7. **Final Ensemble Prediction:** The final prediction for a new data point is obtained by summing the predictions of all the weak learners in the ensemble. The ensemble is designed to iteratively reduce the errors in predictions, leading to a strong predictive model.

The key idea behind Gradient Boosting is that each new weak learner specializes in correcting the errors or residuals made by the ensemble up to that point. This sequential process allows Gradient Boosting to focus on the examples that are difficult to predict, ultimately resulting in a powerful and accurate ensemble model.


##  Q7. What are the steps involved in constructing the mathematical intuition of Gradient Boosting algorithm?



1. **Initialization**:
   - Start with an initial prediction, often represented as $F_0(x)$, which is typically set as the mean (for regression) or the initial class probabilities (for classification) of the target variable.

2. **Residual Calculation**:
   - Calculate the residuals, denoted as $r$, by taking the differences between the true target values $y$ and the current prediction $F(x)$:
     $r = y - F(x)$

3. **Loss Function**:
   - Define a loss function $L(y, F(x))$ that quantifies the error or discrepancy between the true target values and the current prediction. Common loss functions include Mean Squared Error (MSE) for regression and log loss (cross-entropy) for classification.
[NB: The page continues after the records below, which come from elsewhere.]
(** A column of float cells. *)
Definition float_column (c : column) : bool :=
  forallb (fun x => match x with CFloat _ => true | CInt _ => false end) c.

(** A table of five hourly rows with an outlier and two missing values. *)
Definition five_rows : DataFrame :=
  mkFrame (hourly_index 5)
    [("load"%string,
      [CFloat (Fin 10); CFloat (Fin 2000); CFloat NaN; CFloat (Fin 40);
       CFloat NaN])].

(** The share 0.3 of its rows for training, and cleaning with the fixed
    threshold 1000. *)
Definition five_rows_kwargs (clean : bool) : split_kwargs :=
  mkSplitKwargs "load" (NFloat (of_Q (3 # 10))) clean (PyInt 1000)
    (PyStr true "value") false true.

(** The same column as a Series. *)
Definition five_rows_series : Series :=
  mkSeries "load" DatetimeIndex
    (NumericData
       (combine (hourly_index 5) [Fin 10; Fin 2000; NaN; Fin 40; NaN])).

(** A set of arguments that [check_kwargs] accepts: a float threshold with
    the fixed-threshold policy, and a fill method that is not the interned
    constant (as a string read from a file is not). *)
Definition fixture_kwargs : kwargs :=
  [("point", PyStr true "load");
   ("training_percent", PyFloat (of_Q (7 # 10)));
   ("clean_type", PyStr true "value");
   ("threshold", PyFloat (Fin (5 # 2)));
   ("model_type", PyStr true "LSTM");
   ("train_on_residuals", PyBool false);
   ("method", PyStr false "bfill")]%string.

(** A column function that reads the frame and leaves it as it is. *)
Definition doubled_load : ST column :=
  (load <- getattr "load" ;;
   sret (map (fun c => CFloat (fmul (Fin 2) (to_f64 c))) load))%st.

(** A column function that yields one value whatever the frame. *)
Definition one_value : ST column := sret [CInt 1].

(** A stand-in for [pd.eval]: the length of the expression. *)
Definition eval_length (df : DataFrame) (eval_expression : list string)
    (evaluated : list nat) (exp : string) : result nat :=
  if (String.length exp =? 0)%nat
  then Raise ValueError "expr cannot be an empty string"
  else Ok (String.length exp).

(** The console line [clean_train_data] prints before an expression. *)
Definition evaluating (exp : string) : event :=
  Print ("Evaluating: " ++ exp).

(** The weekend flag of a timestamp: 1 on Saturday and Sunday. *)
Definition weekend_of (t : Z) : cell :=
  CInt (if (Calendar.weekday t =? 5) || (Calendar.weekday t =? 6)
        then 1 else 0).

(** The columns the feature builder assigns before the lag columns. *)
Definition generated_names : list string :=
  ["OAT"; "CDD"; "HDD"; "CDD2"; "HDD2"; "MONTH"; "TOD"; "DOW"; "WEEKEND"]%string.

(** Four hourly rows from Friday 2020-01-03T23:00, with a load column and
    readings 70.5, 71.5, NaN and 72.6. *)
Definition weekend_table : DataFrame :=
  mkFrame
    (map (fun i => 1577836800000000000 + i * Calendar.ns_per_hour)
       [71; 72; 73; 74])
    [("load"%string,
      [CFloat (Fin 10); CFloat (Fin 11); CFloat (Fin 12); CFloat (Fin 13)]);
     ("OAT"%string,
      [CFloat (Fin (141 # 2)); CFloat (Fin (143 # 2)); CFloat NaN;
       CFloat (Fin (363 # 5))])].

(** The labels of a frame after an assignment to the column [n]. *)
Definition add_label (n : string) (L : list string) : list string :=
  if existsb (fun l => String.eqb l n) L then L else L ++ [n].

(** Labels that are neither a name the builder generates (OAT apart) nor
    the name of a lag column. *)
Definition plain_labels (L : list string) : bool :=
  forallb (fun l => negb (existsb (String.eqb l) (tl generated_names))
                    && negb (has_prefix "SHIFT_" l)) L.

(** A table without a missing value: every column has a cell for every
    row and none of them is NaN. *)
Definition complete_column (n : nat) (col : column) : bool :=
  (List.length col =? n)%nat && forallb (fun c => negb (cell_isna c)) col.

Definition complete_table (df : DataFrame) : bool :=
  forallb (fun nc => complete_column (nrows df) (snd nc)) (df_columns df).

(* ################################################################## *)
(** * Properties *)
(* ################################################################## *)

(** ** Rounding *)

Example rne_half_even :
  map rne [1 # 2; 3 # 2; 5 # 2; -(1 # 2); -(3 # 2); 7 # 4; -(7 # 4)]%Q
  = [0; 2; 2; 0; -2; 2; -2].
Proof. reflexivity. Qed.

(** The product [0.3 * 5] is exactly [1.5] in binary64, although the
    rational it rounds is below [3/2]. *)
Example fmul_03_5 : fmul (of_Q (3 # 10)) (of_Z 5) = Fin (3 # 2).
Proof. vm_compute. reflexivity. Qed.

Example of_Q_03 : of_Q (3 # 10) = Fin (5404319552844595 # 18014398509481984).
Proof. vm_compute. reflexivity. Qed.

(** Sample roundings: 1/3, 1/10, and the ties 2^53 + 1 and 2^53 + 3. *)
Example fl64_samples :
  map fl64 [1 # 3; 1 # 10; inject_Z (2 ^ 53 + 1); inject_Z (2 ^ 53 + 3);
            - (1 # 3)]%Q
  = [6004799503160661 # 18014398509481984;
     3602879701896397 # 36028797018963968;
     inject_Z (2 ^ 53); inject_Z (2 ^ 53 + 4);
     - (6004799503160661 # 18014398509481984)]%Q.
Proof. vm_compute. reflexivity. Qed.

Lemma rne_le (q : Q) (N : Z) : (q <= inject_Z N)%Q -> rne q <= N.
Proof.
  intros H. unfold rne.
  assert (Hf : Qfloor q <= N).
  { apply Qfloor_resp_le in H. now rewrite Qfloor_Z in H. }
  destruct (Qcompare_spec (q - inject_Z (Qfloor q)) (1 # 2)) as [E | E | E].
  - destruct (Z.even _); [lia|].
    destruct (Z.eq_dec (Qfloor q) N) as [EN | EN]; [|lia].
    rewrite EN in E. lra.
  - lia.
  - destruct (Z.eq_dec (Qfloor q) N) as [EN | EN]; [|lia].
    rewrite EN in E. lra.
Qed.

Lemma rne_ge (q : Q) (N : Z) : (inject_Z N <= q)%Q -> N <= rne q.
Proof.
  intros H. unfold rne.
  assert (Hf : N <= Qfloor q).
  { apply Qfloor_resp_le in H. now rewrite Qfloor_Z in H. }
  destruct (Qcompare _ _); [destruct (Z.even _) | | ]; lia.
Qed.

Lemma rne_inject_Z (z : Z) : rne (inject_Z z) = z.
Proof.
  apply Z.le_antisymm; [apply rne_le | apply rne_ge]; apply Qle_refl.
Qed.

Lemma Qpower2_pos (e : Z) : (0 < Qpower 2 e)%Q.
Proof. apply Qpower_0_lt. reflexivity. Qed.

Lemma Qpower2_inject (k : Z) : 0 <= k -> (Qpower 2 k == inject_Z (2 ^ k))%Q.
Proof.
  intros H. change 2%Q with (inject_Z 2). symmetry. now apply Zpower_Qpower.
Qed.

(** An exponent of the rounding grid is never positive below 2^53. *)
Lemma Qlog2_floor_le (q : Q) (k : Z) :
  (0 < q)%Q -> (q < Qpower 2 (k + 1))%Q -> 0 <= k + 1 -> Qlog2_floor q <= k.
Proof.
  intros Hpos Hlt Hk. unfold Qlog2_floor.
  set (d := Z.log2 (Qnum q) - Z.log2 (Z.pos (Qden q))).
  destruct (Qle_bool (Qpower 2 d) q) eqn:Hb.
  - apply Qle_bool_iff in Hb.
    assert (Hd : (Qpower 2 d < Qpower 2 (k + 1))%Q) by (eapply Qle_lt_trans; eauto).
    apply Qpower_lt_compat_l_inv in Hd; [lia | reflexivity].
  - assert (d <= k + 1); [|lia].
    subst d.
    assert (Hlt' : (q < inject_Z (2 ^ (k + 1)))%Q).
    { rewrite <- Qpower2_inject by lia. exact Hlt. }
    destruct q as [a b]. unfold Qlt in Hpos, Hlt'. cbn [Qnum Qden inject_Z] in *.
    assert (Ha : 0 < a) by lia.
    assert (Hl : Z.log2 a <= Z.log2 (2 ^ (k + 1) * Z.pos b)).
    { apply Z.log2_le_mono. lia. }
    rewrite Z.mul_comm, Z.log2_mul_pow2 in Hl by lia. lia.
Qed.

Lemma fl64_Qeq (p q : Q) : (p == q)%Q -> fl64 p = fl64 q.
Proof.
  intros H. unfold fl64. now rewrite (Qred_complete _ _ H).
Qed.

(** Rounding keeps a value between the integers that enclose it, as long as
    the upper one is below 2^53. *)
Lemma fl64_between (q : Q) (N : Z) :
  (0 <= q)%Q -> (q <= inject_Z N)%Q -> N < 2 ^ 53 ->
  (0 <= fl64 q)%Q /\ (fl64 q <= inject_Z N)%Q.
Proof.
  intros H0 HN Hb. unfold fl64.
  assert (Hr : (Qred q == q)%Q) by apply Qred_correct.
  destruct (Qeq_bool (Qred q) 0) eqn:Hz.
  - split; [apply Qle_refl | lra].
  - apply Qeq_bool_neq in Hz.
    set (e := Z.max (Qlog2_floor (Qabs (Qred q)) - 52) (-1074)).
    assert (He : e <= 0).
    { subst e. apply Z.max_lub; [|lia].
      assert (Qlog2_floor (Qabs (Qred q)) <= 52); [|lia].
      apply Qlog2_floor_le; [| |lia].
      - rewrite Hr. rewrite Qabs_pos by exact H0. lra.
      - rewrite Hr. rewrite Qabs_pos by exact H0.
        eapply Qle_lt_trans; [exact HN|].
        change (52 + 1) with 53.
        rewrite Qpower2_inject by lia.
        rewrite <- Zlt_Qlt. exact Hb. }
    pose proof (Qpower2_pos e) as Hp.
    assert (Hinv : (Qpower 2 e * Qpower 2 (- e) == 1)%Q).
    { rewrite <- Qpower_plus by (intro A; discriminate A).
      now replace (e + - e) with 0 by lia. }
    pose proof (Qpower2_pos (- e)) as Hp'.
    assert (Hme : (Qpower 2 (- e) == inject_Z (2 ^ (- e)))%Q).
    { apply Qpower2_inject. lia. }
    set (x := (Qred q / Qpower 2 e)%Q).
    assert (Hx : (x == q * Qpower 2 (- e))%Q).
    { subst x. rewrite Hr. rewrite Qpower_opp. reflexivity. }
    assert (Hlo : 0 <= rne x).
    { apply rne_ge. rewrite Hx. apply Qmult_le_0_compat; lra. }
    assert (Hhi : rne x <= N * 2 ^ (- e)).
    { apply rne_le. rewrite Hx, inject_Z_mult, <- Hme.
      apply Qmult_le_compat_r; lra. }
    rewrite Qred_correct. split.
    + apply Qmult_le_0_compat; [|lra].
      change 0%Q with (inject_Z 0). now rewrite <- Zle_Qle.
    + apply Qle_trans with (inject_Z (N * 2 ^ (- e)) * Qpower 2 e)%Q.
      * apply Qmult_le_compat_r; [|lra]. now rewrite <- Zle_Qle.
      * rewrite inject_Z_mult, <- Hme.
        rewrite <- Qmult_assoc, (Qmult_comm (Qpower 2 (- e))), Hinv. lra.
Qed.

Lemma fl64_inject_Z (n : Z) :
  0 <= n < 2 ^ 53 -> (fl64 (inject_Z n) == inject_Z n)%Q.
Proof.
  intros [H0 Hb]. unfold fl64.
  assert (Hr : (Qred (inject_Z n) == inject_Z n)%Q) by apply Qred_correct.
  destruct (Qeq_bool (Qred (inject_Z n)) 0) eqn:Hz.
  - apply Qeq_bool_eq in Hz. rewrite <- Hr, Hz. reflexivity.
  - set (e := Z.max (Qlog2_floor (Qabs (Qred (inject_Z n))) - 52) (-1074)).
    apply Qeq_bool_neq in Hz.
    assert (Hn : (0 < inject_Z n)%Q).
    { change 0%Q with (inject_Z 0). rewrite <- Zlt_Qlt.
      destruct (Z.eq_dec n 0) as [E | E]; [|lia].
      exfalso. apply Hz. now rewrite E. }
    assert (He : e <= 0).
    { subst e. apply Z.max_lub; [|lia].
      assert (Qlog2_floor (Qabs (Qred (inject_Z n))) <= 52); [|lia].
      apply Qlog2_floor_le; [| |lia].
      - rewrite Hr. rewrite Qabs_pos by lra. lra.
      - rewrite Hr. rewrite Qabs_pos by lra.
        change (52 + 1) with 53.
        rewrite Qpower2_inject by lia.
        rewrite <- Zlt_Qlt. exact Hb. }
    pose proof (Qpower2_pos e) as Hp.
    assert (Hinv : (Qpower 2 e * Qpower 2 (- e) == 1)%Q).
    { rewrite <- Qpower_plus by (intro A; discriminate A).
      now replace (e + - e) with 0 by lia. }
    assert (Hme : (Qpower 2 (- e) == inject_Z (2 ^ (- e)))%Q).
    { apply Qpower2_inject. lia. }
    assert (Hx : (Qred (inject_Z n) / Qpower 2 e == inject_Z (n * 2 ^ (- e)))%Q).
    { rewrite Hr, inject_Z_mult, <- Hme, Qpower_opp. reflexivity. }
    assert (Hrne : rne (Qred (inject_Z n) / Qpower 2 e) = n * 2 ^ (- e)).
    { apply Z.le_antisymm; [apply rne_le | apply rne_ge]; rewrite Hx; apply Qle_refl. }
    rewrite Hrne, Qred_correct, inject_Z_mult, <- Hme.
    rewrite <- Qmult_assoc, (Qmult_comm (Qpower 2 (- e))), Hinv. lra.
Qed.

(** ** Slices *)

Lemma norm_index_range (n i : Z) : 0 <= n -> 0 <= norm_index n i <= n.
Proof. unfold norm_index. destruct (i <? 0) eqn:E; lia. Qed.

Lemma py_slice_prefix {A} (l : list A) (k : Z) :
  py_slice l 0 k = firstn (Z.to_nat (norm_index (Z.of_nat (List.length l)) k)) l.
Proof.
  unfold py_slice.
  assert (E : norm_index (Z.of_nat (List.length l)) 0 = 0).
  { unfold norm_index. simpl. lia. }
  rewrite E. simpl. now rewrite Z.sub_0_r.
Qed.

Lemma py_slice_suffix {A} (l : list A) (k : Z) :
  py_slice l k (Z.of_nat (List.length l))
  = skipn (Z.to_nat (norm_index (Z.of_nat (List.length l)) k)) l.
Proof.
  unfold py_slice.
  set (n := Z.of_nat (List.length l)).
  assert (E : norm_index n n = n).
  { unfold norm_index. destruct (n <? 0) eqn:H; lia. }
  rewrite E.
  pose proof (norm_index_range n k ltac:(lia)) as R.
  apply firstn_all2. rewrite length_skipn. lia.
Qed.

(** Splitting a list at any bound and gluing the two slices gives the list
    back. *)
Lemma py_slice_split {A} (l : list A) (k : Z) :
  py_slice l 0 k ++ py_slice l k (Z.of_nat (List.length l)) = l.
Proof.
  rewrite py_slice_prefix, py_slice_suffix. apply firstn_skipn.
Qed.


(** ** Comparisons *)

Lemma Qlt_bool_iff (x y : Q) : Qlt_bool x y = true <-> (x < y)%Q.
Proof.
  unfold Qlt_bool. rewrite negb_true_iff. split; intros H.
  - apply Qnot_le_lt. intros L. apply Qle_bool_iff in L. congruence.
  - destruct (Qle_bool y x) eqn:E; [|reflexivity].
    apply Qle_bool_iff in E. lra.
Qed.

Lemma flt_Fin (x y : Q) : flt (Fin x) (Fin y) = true <-> (x < y)%Q.
Proof. apply Qlt_bool_iff. Qed.

(** [v > t] holds exactly for a number strictly above [t]; NaN never
    passes. *)
Lemma fgt_iff (v : f64) (t : Q) :
  fgt v (Fin t) = true <-> exists q, v = Fin q /\ (t < q)%Q.
Proof.
  destruct v as [q|]; simpl.
  - rewrite Qlt_bool_iff. split; [intros H; now exists q|].
    intros (q' & E & H). now inversion E; subst.
  - split; [discriminate|]. intros (q' & E & _). discriminate.
Qed.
4. **Weak Learner Fitting**:
   - Train a weak learner (usually a decision tree) to fit the residuals $r$. The weak learner aims to approximate the negative gradient of the loss function with respect to the current prediction $F(x)$:
     $h(x) = -\frac{\partial L(y, F(x))}{\partial F(x)}$

5. **Weighted Contribution**:
   - Determine the weight $\alpha$ of the weak learner's prediction based on a gradient descent step. This weight represents how much the weak learner's output contributes to the ensemble prediction. It's often computed as:
     $\alpha = \text{argmin}_{\alpha} \sum_i L(y_i, F(x_i) + \alpha h(x_i))$

6. **Update Ensemble Prediction**:
   - Update the ensemble prediction by adding the weighted prediction from the weak learner to the current prediction:
     $F(x) \leftarrow F(x) + \alpha h(x)$

7. **Update Residuals**:
   - Update the residuals $r$ by subtracting the weighted prediction from the weak learner:
     $r \leftarrow r - \alpha h(x)$

8. **Iterative Process**:
   - Repeat steps 4 to 7 for a predetermined number of iterations (controlled by the number of weak learners or estimators) or until a stopping criterion is met.

9. **Final Ensemble Prediction**:
   - The final ensemble prediction is the result of adding all the individual weak learner predictions to the initial prediction:
     $F(x)_{\text{final}} = F_0(x) + \sum_i \alpha_i h_i(x)$

10. **Gradient Descent Optimization**:
    - The algorithm optimizes the ensemble's predictions by minimizing the loss function through a series of weighted updates. It uses gradient descent techniques to find the optimal weights for each weak learner.